The Houthi attacks continue unabated. Fortunately, the military presence in the region, led by the Americans and the United Kingdom, has proven effective in preventing the missiles and drones from reaching their intended targets. However, the damage is done and now impacting shippers and exporters in Asia.
“This is a nightmare situation for shippers and exporters as freight rates, container prices and insurance costs have escalated. The impact has been significantly deterrent for container vessels since last month, 70-80% of container traffic has been re-routed, especially the larger carriers,” says Christian Roeloffs, CEO of Container xChange. "As Chinese New Year approaches amid ongoing disruptions in the Red Sea, we anticipate a tightening of container availability and vessel space in the pre-Chinese New Year phase. The rerouting via the Cape of Good Hope adds complexity to the situation. We expect freight rates to remain elevated, and supply chain managers will need to navigate ongoing schedule disruptions.”
“Looking beyond Chinese New Year, we project blank sailings and capacity reduction by carriers.
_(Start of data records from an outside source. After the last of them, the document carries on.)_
Lemma Buffer_Write_reliable (b : Buffer) (c : chunk) :
  Buffer_Write b c = (Buffer_store b c, None).
Proof. unfold Buffer_Write. now rewrite no_fault. Qed.

Lemma CreatePart_reliable (mw : Writer) (name : string)
    (filename : option string) :
  healthy mw ->
  exists mw1,
    CreatePart mw name filename = (mw1, None) /\
    lastpart mw1 = Some {| closed := false; we := None |} /\
    parts (w mw1) =
      (parts (w mw) ++ [{| part_name := name; part_filename := filename;
                           part_body := "" |}])%list.
Proof.
  unfold healthy, CreatePart. intros Hh.
  destruct (lastpart mw) as [[c e]|] eqn:E; simpl in *.
  - subst e. rewrite Buffer_Write_reliable. eexists; repeat split.
  - rewrite E, Buffer_Write_reliable. eexists; repeat split.
Qed.

Lemma part_Write_reliable (mw : Writer) (d : string) :
  lastpart mw = Some {| closed := false; we := None |} ->
  exists mw1,
    part_Write mw d = (mw1, None) /\
    healthy mw1 /\
    parts (w mw1) = append_body (parts (w mw)) d.
Proof.
  unfold part_Write. intros ->. rewrite Buffer_Write_reliable.
  eexists; repeat split.
Qed.

Lemma writePart_reliable (mw : Writer) (name : string)
    (filename : option string) (d : string) :
  healthy mw ->
  exists mw1,
    (let '(mw0, err) := CreatePart mw name filename in
     match err with
     | None => part_Write mw0 d
     | Some _ => (mw0, err)
     end) = (mw1, None) /\
    healthy mw1 /\
    parts (w mw1) =
      (parts (w mw) ++ [{| part_name := name; part_filename := filename;
                           part_body := d |}])%list.
Proof.
  intros Hh.
  destruct (CreatePart_reliable mw name filename Hh) as (mw0 & -> & Hl & Hp).
  destruct (part_Write_reliable mw0 d Hl) as (mw1 & -> & Hh1 & Hp1).
  exists mw1. repeat split; [assumption|].
  rewrite Hp1, Hp, append_body_last. reflexivity.
Qed.

Lemma writeFormField_reliable (mw : Writer) (name value : string) :
  healthy mw ->
  exists mw1,
    writeFormField mw name value = (mw1, None) /\
    healthy mw1 /\
    parts (w mw1) = (parts (w mw) ++ [formField name value])%list.
Proof. apply writePart_reliable. Qed.

Lemma writeFormFile_reliable (mw : Writer) (name filename data : string) :
  healthy mw ->
  exists mw1,
    writeFormFile mw name filename data = (mw1, None) /\
    healthy mw1 /\
    parts (w mw1) = (parts (w mw) ++ [formFile name filename data])%list.
Proof. apply writePart_reliable. Qed.

Lemma encodeElems_reliable (name : string) (elems : list reflect.Value) :
  forall (mw : Writer) (err : option error),
  healthy mw ->
  exists mw1,
    encodeElems mw name elems err =
      (mw1, match elems with [] => err | _ :: _ => None end) /\
    appends mw mw1 (map (fun elem => formField name (elemText elem)) elems).
Proof.
  induction elems as [|elem rest IH]; intros mw err Hh; simpl.
  - exists mw. split; [reflexivity|]. split; [assumption|].
    now rewrite app_nil_r.
  - unfold CreateFormField.
    destruct (CreatePart_reliable mw name None Hh) as (mw0 & -> & Hl & Hp).
    assert (Hstep : exists mw2,
      match reflect.Value_Kind elem with
      | reflect.String => part_Write mw0 (reflect.Value_String elem)
      | reflect.Int | reflect.Int8 | reflect.Int16 | reflect.Int32
      | reflect.Int64 =>
          part_Write mw0 (strconv.FormatInt (reflect.Value_Int elem))
      | reflect.Uint | reflect.Uint8 | reflect.Uint16 | reflect.Uint32
      | reflect.Uint64 =>
          part_Write mw0 (strconv.FormatUint (reflect.Value_Uint elem))
      | _ => (mw0, None)
      end = (mw2, None) /\
      appends mw mw2 [formField name (elemText elem)]).
    { assert (Hw : forall d, exists mw2, part_Write mw0 d = (mw2, None) /\
                     appends mw mw2 [formField name d]).
      { intros d.
        destruct (part_Write_reliable mw0 d Hl) as (mw2 & -> & Hh2 & Hp2).
        exists mw2. split; [reflexivity|]. split; [assumption|].
        rewrite Hp2, Hp, append_body_last. reflexivity. }
      assert (Hn : appends mw mw0 [formField name ""]).
      { split; [|exact Hp]. unfold healthy. now rewrite Hl. }
      destruct elem as [|b|k i|k u|k x|s|ek d|ek d|fs|t|k]; simpl;
        try (exists mw0; split; [reflexivity|exact Hn]);
        try apply Hw;
        destruct k; simpl;
        try (exists mw0; split; [reflexivity|exact Hn]); apply Hw. }
    destruct Hstep as (mw2 & -> & Hh2 & Hp2).
    destruct (IH mw2 None Hh2) as (mw3 & E3 & Hh3 & Hp3).
    exists mw3. split.
    + rewrite E3. now destruct rest.
    + split; [assumption|]. rewrite Hp3, Hp2, <- app_assoc. reflexivity.
Qed.
(** * info-ground: the object encoder and the training loop

    A shallow embedding of [exp/ground/models/object_encoder.py] and
    [exp/ground/train.py], and the properties of the specification that
    concern them.

    Conventions of the embedding.
    - Python floats and tensor entries are idealised as exact rationals
      ([Qc]); rounding, infinities and NaN are outside the model.
    - A tensor of rank 3 is a list of lists of lists; an extent that follows
      an empty one is therefore not represented.
    - Neural sub-modules that are not part of these two files (the linear
      input layer, the Transformer context layer, the criteria, the caption
      encoder, the optimiser update) are parameters.
    - Side effects (layer calls, backward passes, tensorboard scalars,
      [torch.save]) are recorded as a trace of events, in program order. *)

From Stdlib Require Import QArith Qcanon ZArith Sorted.
From stdpp Require Import base list strings numbers option pretty.

Open Scope Qc_scope.

(** ** Tensors *)

Abbreviation Tensor1 := (list Qc).
Abbreviation Tensor2 := (list Tensor1).
Abbreviation Tensor3 := (list Tensor2).

(** A boolean mask of shape [B x T]. *)
Abbreviation Mask := (list (list bool)).

(** One dimension of torch's broadcasting rule for a binary element-wise
    operation: the two extents are equal, or one of them is 1; anything else
    is a [RuntimeError], rendered as [None]. *)
Definition broadcast {A B C} (f : A → B → option C)
    (x : list A) (y : list B) : option (list C) :=
  if decide (length x = length y) then mapM (λ ab, f ab.1 ab.2) (zip x y)
  else match x, y with
       | [a], _ => mapM (f a) y
       | _, [b] => mapM (λ a, f a b) x
       | _, _ => None
       end.
(** * speckit-status: the tasks.md parser and its dependency section

    A shallow embedding of [src/parser.ts], [src/dependency-parser.ts] and
    [getSpecName] of [src/git-utils.ts], with the properties of the
    specification stated and proved (or refuted) over it.

    Conventions of the embedding.
    - A JavaScript string is the list of its UTF-16 code units ([N]); the
      regular expressions of the program have no [u] flag, so they work on
      code units as well.
    - A JavaScript number is a [Z].  Every number of the program comes from
      [parseInt] on a run of decimal digits or from [i++]; both round to the
      nearest double, which [to_double] writes out (53 bits of mantissa, ties
      to even).  Digit runs of more than 308 digits (Infinity) are outside the
      model, and NaN is an explicit [None] where the program can meet it.
    - A [Map] is an association list in insertion order, [Map.set] keeping the
      position of a key that is already present.
    - Lengths and counters that are array lengths are [nat].
    - The formatter divides and multiplies; its doubles are mantissa and
      exponent ([Double.double]), each operation rounding the exact result
      to the nearest double.
    - A function that may return nothing has an [option] result: [None] is
      a loop that has not ended after [fuel] iterations, or a RangeError.
      Two limits of the engine that a short document or a single call can
      reach are written out: a [Set] holds at most 2^24 entries
      ([DependencyParser.maxSetSize]) and a string at most 2^29 - 24 code
      units ([Formatter.maxStringLength]).  The limits that only a document
      of hundreds of megabytes can reach (the sizes of the arrays and maps
      that grow with its lines, the depth of the call stack) are outside
      the model. *)

From Stdlib Require Import String Ascii.
From Stdlib Require Import List ZArith NArith Bool Lia.
From Stdlib Require Import Sorted Permutation DecimalString.
Import ListNotations.

Set Implicit Arguments.
Local Open Scope Z_scope.

(** ** JavaScript strings and numbers *)

Module JS.

Abbreviation char := N (only parsing).
Abbreviation jsstring := (list N) (only parsing).

(** The code units of an ASCII literal. *)
Definition js (s : String.string) : jsstring :=
  List.map Ascii.N_of_ascii (String.list_ascii_of_string s).
Arguments js s%_string.

Definition char_eqb (a b : char) : bool := N.eqb a b.

Fixpoint str_eqb (a b : jsstring) : bool :=
  match a, b with
  | [], [] => true
  | x :: a', y :: b' => char_eqb x y && str_eqb a' b'
  | _, _ => false
  end.

(** [l.length === 0] *)
Definition isEmpty (A : Type) (l : list A) : bool :=
  match l with [] => true | _ => false end.

(** WhiteSpace and LineTerminator of ECMAScript: what [\s] matches and what
    [trim] and [parseInt] strip. *)
Definition isLineTerminator (c : char) : bool :=
  (N.eqb c 10 || N.eqb c 13 || N.eqb c 8232 || N.eqb c 8233)%bool.

Definition isWhiteSpace (c : char) : bool :=
  (N.eqb c 9 || N.eqb c 11 || N.eqb c 12 || N.eqb c 32 || N.eqb c 160
   || N.eqb c 5760 || (N.leb 8192 c && N.leb c 8202) || N.eqb c 8239
   || N.eqb c 8287 || N.eqb c 12288 || N.eqb c 65279
   || isLineTerminator c)%bool.

Definition isDigit (c : char) : bool := (N.leb 48 c && N.leb c 57)%bool.

Fixpoint dropWhile (p : char -> bool) (s : jsstring) : jsstring :=
  match s with
  | [] => []
  | c :: s' => if p c then dropWhile p s' else s
  end.

Fixpoint takeWhile (p : char -> bool) (s : jsstring) : jsstring :=
  match s with
  | [] => []
  | c :: s' => if p c then c :: takeWhile p s' else []
  end.

Definition trimStart (s : jsstring) : jsstring := dropWhile isWhiteSpace s.
Definition trimEnd (s : jsstring) : jsstring :=
  rev (dropWhile isWhiteSpace (rev s)).
(** [String.prototype.trim] *)
Definition trim (s : jsstring) : jsstring := trimEnd (trimStart s).

(** [String.prototype.startsWith] *)
Fixpoint startsWith (pre s : jsstring) : bool :=
  match pre, s with
  | [], _ => true
  | p :: pre', c :: s' => char_eqb p c && startsWith pre' s'
  | _ :: _, [] => false
  end.

(** [String.prototype.includes] *)
Fixpoint includes (sub s : jsstring) : bool :=
  startsWith sub s ||
  match s with
  | [] => false
  | _ :: s' => includes sub s'
  end.
(** * session_benchmark.py: feed/fetch latency microbenchmarks of [tf.Session]

    A shallow embedding of
    [tensorflow/python/client/session_benchmark.py] (class
    [SessionBenchmark]) and the properties of its measurement procedure.

    The benchmark only orchestrates calls into numpy, TensorFlow and the
    clock.  Those calls are the external world of the embedding: every call
    is answered by an arbitrary environment, which may return a value or
    raise, and every call is written to a trace.  The methods of the class
    are programs of a small state-and-exception monad over that
    environment.

    Writing to standard output and the reporting sink behind
    [report_benchmark] are calls of that environment too: the trace shows
    the line or the record when the call completes, and the call with its
    exception when it raises.

    One thing is idealised: clock readings are exact rationals, so that
    [end_time - start_time] and [np.median] do not round. *)

From Stdlib Require Import ZArith QArith Qround List String Ascii Bool Lia.
From Stdlib Require Import DecimalString Sorting.Mergesort Orders.
From Stdlib Require Import Sorting.Permutation Lqa.
Import ListNotations.

Local Open Scope Z_scope.
Local Open Scope string_scope.

(** ** Python values and built-ins used by the benchmark *)

Module Py.

(** A Python [float].  Clock readings and their differences are finite
    and are kept as exact rationals; [NaN] is what [np.median] gives for
    an empty sample list. *)
Inductive pyfloat : Type :=
| Finite (q : Q)
| NaN.

(** The order [np.median] sorts its samples with. *)
Module QOrder <: TotalLeBool.
Definition t := Q.
Definition leb := Qle_bool.
Lemma leb_total : forall x y, leb x y = true \/ leb y x = true.
Proof.
  intros x y. unfold leb. rewrite !Qle_bool_iff.
  destruct (Qlt_le_dec x y) as [H | H]; [left; apply Qlt_le_weak, H | right; exact H].
Qed.
End QOrder.

Module QSort := Sort QOrder.

(** [np.mean] of a non-empty slice. *)
Definition mean (l : list Q) : Q :=
  fold_right Qplus 0%Q l / inject_Z (Z.of_nat (List.length l)).

(** [np.median(times)]: the middle element of the sorted samples when
    their number is odd, the mean of the two middle elements when it is
    even, and [nan] for an empty list. *)
Definition median (times : list Q) : pyfloat :=
  match times with
  | [] => NaN
  | _ :: _ =>
      let sorted := QSort.sort times in
      let n := List.length times in
      let mid := Nat.div n 2 in
      if Nat.even n
      then Finite (mean [nth (mid - 1) sorted 0%Q; nth mid sorted 0%Q])
      else Finite (nth mid sorted 0%Q)
  end.

(** *** The [%] string formatting operator *)

Inductive arg : Type :=
| PStr (s : string)
| PInt (z : Z)
| PFloat (x : pyfloat).

(** [%d] of an integer. *)
Definition str_d (z : Z) : string := NilZero.string_of_int (Z.to_int z).

(** [s.zfill(width)]: left-pads a digit string with zeros. *)
Fixpoint zeros (k : nat) (s : string) : string :=
  match k with
  | O => s
  | S k' => String "0" (zeros k' s)
  end.

Definition zfill (width : nat) (s : string) : string :=
  zeros (width - String.length s) s.

(** Rounds the non-negative rational [n / d] to the nearest integer,
    ties to even. *)
Definition round_half_even (n : Z) (d : positive) : Z :=
  let f := n / Zpos d in
  let r := n mod Zpos d in
  match 2 * r ?= Zpos d with
  | Lt => f
  | Gt => f + 1
  | Eq => if Z.even f then f else f + 1
  end.

(** [%f] of a float: six digits after the point. *)
Definition str_f (x : pyfloat) : string :=
  match x with
  | NaN => "nan"
  | Finite q =>
      let micro := round_half_even (Z.abs (Qnum q) * 1000000) (Qden q) in
      (if (Qnum q <? 0)%Z then "-" else "")
        ++ NilZero.string_of_uint (N.to_uint (Z.to_N (micro / 1000000)))
        ++ "."
        ++ zfill 6 (NilZero.string_of_uint (N.to_uint (Z.to_N (micro mod 1000000))))
  end.

(** [fmt % args] for the conversions [%s], [%d], [%f] and [%%].  [None]
    is the [TypeError] of a conversion that does not fit its argument or
    of a wrong number of arguments. *)
Fixpoint format (fmt : string) (args : list arg) : option string :=
  match fmt with
  | EmptyString => match args with [] => Some "" | _ :: _ => None end
  | String "%" (String c rest) =>
      if Ascii.eqb c "%" then option_map (String "%") (format rest args)
      else match args with
           | [] => None
           | a :: args' =>
               match (if Ascii.eqb c "s" then match a with PStr s => Some s | _ => None end
                      else if Ascii.eqb c "d" then match a with PInt z => Some (str_d z) | _ => None end
                      else if Ascii.eqb c "f" then match a with PFloat x => Some (str_f x) | _ => None end
                      else None) with
               | Some piece => option_map (append piece) (format rest args')
               | None => None
               end
           end
  | String c rest => if Ascii.eqb c "%" then None else option_map (String c) (format rest args)
  end.
(** * qsiprep interfaces: gradient tables, transform lists and image geometry

    A shallow embedding of [qsiprep/interfaces/gradients.py] and
    [qsiprep/interfaces/images.py].

    Conventions of the embedding.
    - Python exceptions are values of [exn]; a call that may raise returns a
      [result].
    - Code that reads or writes files, or runs an external program, is a
      function of the monad [M]: it threads a [world] (the file system and the
      list of external tool runs) and keeps the world reached when an
      exception is raised (Python does not roll back).
    - A number read from a text file or held in a numpy float array is a
      rational [Qc] standing for the exact value of the double.  Only
      operations that are exact on doubles are computed in the model
      (negation, multiplication by +1/-1, truncation, decimal rounding of the
      printed text); square roots and eigen-decompositions are taken from the
      numerical libraries as members of [Externals].
    - The programs qsiprep starts ([antsApplyTransforms], [ImageMath],
      [fslmerge], ...) and the library routines whose code is not part of the
      repository (nibabel, dipy, nilearn) are the members of the class
      [Externals]. *)

From Stdlib Require Import ZArith QArith Qcanon Qround Ascii String DecimalString DecimalNat
  Sorted Lqa.
From stdpp Require Import base tactics option list numbers strings gmap.

(** ** Python exceptions *)

Inductive exn : Type :=
| Exception (msg : string)
| ValueError (msg : string)
| IndexError (msg : string)
| AttributeError (msg : string)
| TypeError
| AssertionError
| RuntimeError (msg : string)
| IOError (path : string).

Inductive result (A : Type) : Type :=
| Ok (a : A)
| Raise (e : exn).
Arguments Ok {A} a.
Arguments Raise {A} e.

#[global] Instance exn_eq_dec : EqDecision exn.
Proof. solve_decision. Defined.

#[global] Instance result_eq_dec `{EqDecision A} : EqDecision (result A).
Proof. solve_decision. Defined.

#[global] Instance result_ret : MRet result := @Ok.
#[global] Instance result_bind : MBind result := λ A B f m,
  match m with
  | Ok a => f a
  | Raise e => Raise e
  end.

(** [for x in xs: acc.append(f(x))], stopping at the first exception. *)
Fixpoint for_each {A B : Type} (f : A → result B) (xs : list A) : result (list B) :=
  match xs with
  | [] => Ok []
  | x :: xs' =>
      match f x with
      | Ok y =>
          match for_each f xs' with
          | Ok ys => Ok (y :: ys)
          | Raise e => Raise e
          end
      | Raise e => Raise e
      end
  end.

(** [l[i]] on a Python list, for a non-negative index. *)
Definition getitem {A : Type} (l : list A) (i : nat) : result A :=
  match l !! i with
  | Some x => Ok x
  | None => Raise (IndexError "list index out of range")
  end.

(** ** Numbers, numpy arrays and text formats *)

(** A numpy array of floats with zero, one or two dimensions. *)
Inductive ndarray : Type :=
| Arr0 (x : Qc)
| Arr1 (xs : list Qc)
| Arr2 (rows : list (list Qc)).

#[global] Instance ndarray_eq_dec : EqDecision ndarray.
Proof. solve_decision. Defined.

(** [int(x)]: truncation toward zero, what ["%i" % x] prints. *)
Definition Qtruncate (x : Q) : Z :=
  if Qlt_le_dec x 0 then Qceiling x else Qfloor x.

(** The value read back from the text ["%i" % x]. *)
Definition fmt_i (x : Qc) : Qc := Qc_of_Z (Qtruncate x).

(** Rounding to the nearest integer, ties to even (C's printf on the exact
    binary value). *)
Definition Qround_half_even (x : Q) : Z :=
  let f := Qfloor x in
  match (x - inject_Z f ?= 1 # 2)%Q with
  | Lt => f
  | Gt => (f + 1)%Z
  | Eq => if Z.even f then f else (f + 1)%Z
  end.

(** The value read back from the text ["%.8f" % x]. *)
Definition fmt_8f (x : Qc) : Qc :=
  Q2Qc (inject_Z (Qround_half_even (x * inject_Z (10 ^ 8))) / inject_Z (10 ^ 8)).

(** The value read back from ["%.18e" % x], numpy's default: nineteen
    significant digits give back every double. *)
Definition fmt_18e (x : Qc) : Qc := x.

(** [np.squeeze] *)
Definition np_squeeze (a : ndarray) : ndarray :=
  match a with
  | Arr0 x => Arr0 x
  | Arr1 [x] => Arr0 x
  | Arr1 xs => Arr1 xs
  | Arr2 [[x]] => Arr0 x
  | Arr2 [row] => Arr1 row
  | Arr2 rows =>
      if forallb (λ row, bool_decide (length row = 1)) rows
      then Arr1 (concat rows) else Arr2 rows
  end.

(** [np.concatenate] along the first axis: every array must have the
    dimensions of the first one, and the same number of columns. *)
Definition same_1d (a : ndarray) : result (list Qc) :=
  match a with
  | Arr1 ys => Ok ys
  | Arr0 _ | Arr2 _ =>
      Raise (ValueError "all the input arrays must have same number of dimensions")
  end.

Definition same_2d (rows : list (list Qc)) (a : ndarray) : result (list (list Qc)) :=
  match a with
  | Arr2 rows' =>
      if decide (length <$> head rows' = length <$> head rows) then Ok rows'
      else Raise (ValueError "all the input array dimensions except for the concatenation axis must match exactly")
  | Arr0 _ | Arr1 _ =>
      Raise (ValueError "all the input arrays must have same number of dimensions")
  end.

Definition np_concatenate (arrays : list ndarray) : result ndarray :=
  match arrays with
  | [] => Raise (ValueError "need at least one array to concatenate")
  | Arr0 _ :: _ => Raise (ValueError "zero-dimensional arrays cannot be concatenated")
  | Arr1 xs :: rest =>
      xss ← for_each same_1d rest;
      Ok (Arr1 (xs ++ concat xss))
  | Arr2 rows :: rest =>
      rowss ← for_each (same_2d rows) rest;
      Ok (Arr2 (rows ++ concat rowss))
  end.

(** [np.atleast_2d] *)
Definition np_atleast_2d (a : ndarray) : list (list Qc) :=
  match a with
  | Arr0 x => [[x]]
  | Arr1 xs => [xs]
  | Arr2 rows => rows
  end.

(** [np.row_stack] (numpy's [vstack]): a two-dimensional array. *)
Definition np_row_stack (arrays : list ndarray) : result (list (list Qc)) :=
  a ← np_concatenate ((λ a, Arr2 (np_atleast_2d a)) <$> arrays);
  Ok (np_atleast_2d a).

(** The transpose of a two-dimensional array with [ncols] columns. *)
Fixpoint np_transpose (ncols : nat) (rows : list (list Qc)) : list (list Qc) :=
  match ncols with
  | 0 => []
  | S n => ((λ row, default 0%Qc (head row)) <$> rows)
           :: np_transpose n (tail <$> rows)
  end.

(** ** Images *)

(** A NIfTI image as nibabel holds it.  [get_data] lists the voxels of the
    three-dimensional grid, each with its values along the remaining axes;
    [shape] is the shape of the data array. *)
Record nifti : Type := Nifti1Image {
  get_data : list (list Qc);
  shape : list nat;
  affine : list (list Qc);
  zooms : list Qc;
  xyz_unit : string;
  data_dtype : string;
  intent : string
}.

#[global] Instance nifti_eq_dec : EqDecision nifti.
Proof. solve_decision. Defined.

(** ** Files, external runs and the monad of effects *)

Inductive file : Type :=
| Text (rows : list (list Qc))
    (** whitespace-separated numbers, one list per line *)
| Csv (header : string) (rows : list (list Qc))
    (** a header line, then comma-separated numbers *)
| Nifti (img : nifti)
| Lines (text : list string)
    (** any other text, by line *)
| Binary (tag : string)
    (** a file only external programs read (an ITK transform, a warp) *).

#[global] Instance file_eq_dec : EqDecision file.
Proof. solve_decision. Defined.

(** What the interfaces start outside Python. *)
Inductive tool_run : Type :=
| os_system (cmd : string)
| fsl_Split (dimension in_file : string)
| fsl_Merge (dimension : string) (in_files : list string)
| fsl_MCFLIRT (cost : string) (ref_vol : nat) (in_file : string)
| ants_ApplyTransforms (input_image : string) (transforms : list string)
    (output_image reference_image interpolation : string).

#[global] Instance tool_run_eq_dec : EqDecision tool_run.
Proof. solve_decision. Defined.

Record world : Type := World {
  files : gmap string file;
  runs : list tool_run
}.

#[global] Instance world_eq_dec : EqDecision world.
Proof. solve_decision. Defined.

(** The file at [path] is a text table with these lines. *)
Definition holds_table (w : world) (path : string) (lines : list (list Qc)) : Prop :=
  files w !! path = Some (Text lines).

#[global] Instance holds_table_dec w path lines : Decision (holds_table w path lines).
Proof. unfold holds_table. apply _. Defined.

Definition M (A : Type) : Type := world → result A * world.

#[global] Instance M_ret : MRet M := λ A a w, (Ok a, w).
#[global] Instance M_bind : MBind M := λ A B f m w,
  match m w with
  | (Ok a, w') => f a w'
  | (Raise e, w') => (Raise e, w')
  end.

Definition raise {A : Type} (e : exn) : M A := λ w, (Raise e, w).
Definition lift {A : Type} (r : result A) : M A := λ w, (r, w).

(** [for x in xs: acc.append(f(x))] with effects. *)
Fixpoint for_eachM {A B : Type} (f : A → M B) (xs : list A) : M (list B) :=
  match xs with
  | [] => mret []
  | x :: xs' => y ← f x; ys ← for_eachM f xs'; mret (y :: ys)
  end.

Definition read_file (path : string) : M file := λ w,
  match files w !! path with
  | Some f => (Ok f, w)
  | None => (Raise (IOError path), w)
  end.

Definition write_file (path : string) (f : file) : M unit := λ w,
  (Ok (), World (<[path := f]> (files w)) (runs w)).

Definition os_remove (path : string) : M unit := λ w,
  match files w !! path with
  | Some _ => (Ok (), World (delete path (files w)) (runs w))
  | None => (Raise (IOError path), w)
  end.

Definition os_path_exists (path : string) : M bool := λ w,
  (Ok (bool_decide (is_Some (files w !! path))), w).

(** [np.savetxt(fname, X, fmt=...)]: one line per entry of a 1-D array, one
    line per row of a 2-D array.  The file is opened for writing (created, or
    emptied when it exists) before the array is looked at, so a 0-D array,
    which is refused, leaves an empty file. *)
Definition np_savetxt (fname : string) (X : ndarray) (fmt : Qc → Qc) : M unit :=
  match X with
  | Arr0 _ =>
      write_file fname (Text []);;
      raise (ValueError "Expected 1D or 2D array, got 0D array instead")
  | Arr1 xs => write_file fname (Text (fmap (M:=list) (λ x, [fmt x]) xs))
  | Arr2 rows => write_file fname (Text (fmap (M:=list) (fmap (M:=list) fmt) rows))
  end.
The industry is witnessing a focused effort on resetting networks, leading to tightening of container availability and vessel space. While high freight rates and increased costs pose midterm challenges, our analysis indicates that these disruptions are not likely to be long-term. Rate reductions are anticipated on the horizon due to the structural overcapacity resulting from a severe market imbalance," Roeloffs adds.
- The Port of Eilat, Israel’s toehold on the Red Sea, has seen an 85% drop in shipping activity.
- The impact of disruptions in the Red Sea is reverberating in Europe, causing delays in shipments. Nevertheless, the persistent supply-demand imbalance has provided a cushion to the shockwaves.
- While the effects in India have not yet prominently surfaced, the impact of the Red Sea situation is rather glaring in China.
- The landscape has witnessed a remarkable shift if compared on a year-over-year, month-over-month basis. As of January, the xCPSI values have surged to historic highs, ranging between 67-71. This substantial increase signifies a complete reversal in sentiment, with the majority of supply chain professionals now anticipating a notable upswing in container prices.
"The current situation in the container industry reflects a highly competitive and rapidly evolving market. Container factories are operating at full capacity until March, with a surge in demand indicating the intensity of the current situation. The preference for brand new units highlights the market's anticipation of a prolonged scenario. The heightened demand has led to increased costs across leasing and trading, as suppliers seek quick returns by selling out their units. This has a cascading effect, with leasing suppliers adjusting prices due to rising trading costs, resulting in an overall inflation of prices,” Roeloffs says.